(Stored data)
-----

Lemma reading_Some p v s : reading p v = Some s → v = JsString s ∧ p s = true.
Proof. destruct v; try done. cbn. destruct (p s0) eqn:E; [by intros [= <-]|done]. Qed.
Lemma required_nil p code key v : required p code key v = [] → ∃ s, v = JsString s ∧ p s = true.
Proof. unfold required. destruct (reading p v) as [s|] eqn:E; [|done]. intros _. exists s. by apply reading_Some. Qed.
Lemma optional_nil p code key v : optional p code key v = [] → optionally p (as_text v) ∧ v = js_option (as_text v).
Proof. destruct v; try done; intros H; apply required_nil in H as (s'&E&Hp); try done. injection E as ->. done. Qed.

Lemma validateSource_valid raw s : validateSource raw = (Some s, []) → isPaymentReference (accountId s) = true.
Proof.
  unfold validateSource. destruct (isPlainRecord raw); [|done]. destruct (cr_unread _); [|done]. destruct (reading _ _) as [id|] eqn:E; [|done]. intros [= <- _]. by apply reading_Some in E as [_ ?].
Qed.
Lemma validateDestination_valid raw d : validateDestination raw = (Some d, []) → isPaymentDestinationKind (pd_kind d) = true ∧ isPaymentReference (pd_reference d) = true.
Proof.
  unfold validateDestination. destruct (isPlainRecord raw); [|done]. destruct (cr_unread _); [|done]. destruct (reading isPaymentDestinationKind _) as [k|] eqn:E; [|done].
  destruct (reading isPaymentReference _) as [r|] eqn:E'; [|done]. intros [= <- _]. apply reading_Some in E as [_ ?], E' as [_ ?]. done.
Qed.
Lemma validateAmount_valid raw assets a : registry_ok assets → validateAmount raw assets = Ok (Some a, []) →
  isPositiveMonetaryAmount a = true ∧ parseMonetaryAmount (JsString (value a)) (JsString (unit_ a)) assets = Ok (Valid a).
Proof.
  intros Hreg. unfold validateAmount. destruct (isPlainRecord raw); [|done]. destruct (cr_unread _); [|done]. intros H. apply result_bind_Ok in H as ([a'|viol]&Hp&H); [|done].
  destruct (isPositiveMonetaryAmount a') eqn:E; [|done]. injection H as <- _. split; [done|]. by eapply parse_stable.
Qed.

Lemma unread_nil (key : string) : bool_decide (key ∈ ([] : list string)) = false.
Proof. apply bool_decide_false, not_elem_of_nil. Qed.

-----

» Exercise goal: Copy range, inclusive: the line holding "destruct (reading isPaymentReference" to the line holding "Lemma unread_nil (key". Reproduce exactly those lines of the records above and no others.

» The completed task:
  destruct (reading isPaymentReference _) as [r|] eqn:E'; [|done]. intros [= <- _]. apply reading_Some in E as [_ ?], E' as [_ ?]. done.
Qed.
Lemma validateAmount_valid raw assets a : registry_ok assets → validateAmount raw assets = Ok (Some a, []) →
  isPositiveMonetaryAmount a = true ∧ parseMonetaryAmount (JsString (value a)) (JsString (unit_ a)) assets = Ok (Valid a).
Proof.
  intros Hreg. unfold validateAmount. destruct (isPlainRecord raw); [|done]. destruct (cr_unread _); [|done]. intros H. apply result_bind_Ok in H as ([a'|viol]&Hp&H); [|done].
  destruct (isPositiveMonetaryAmount a') eqn:E; [|done]. injection H as <- _. split; [done|]. by eapply parse_stable.
Qed.

Lemma unread_nil (key : string) : bool_decide (key ∈ ([] : list string)) = false.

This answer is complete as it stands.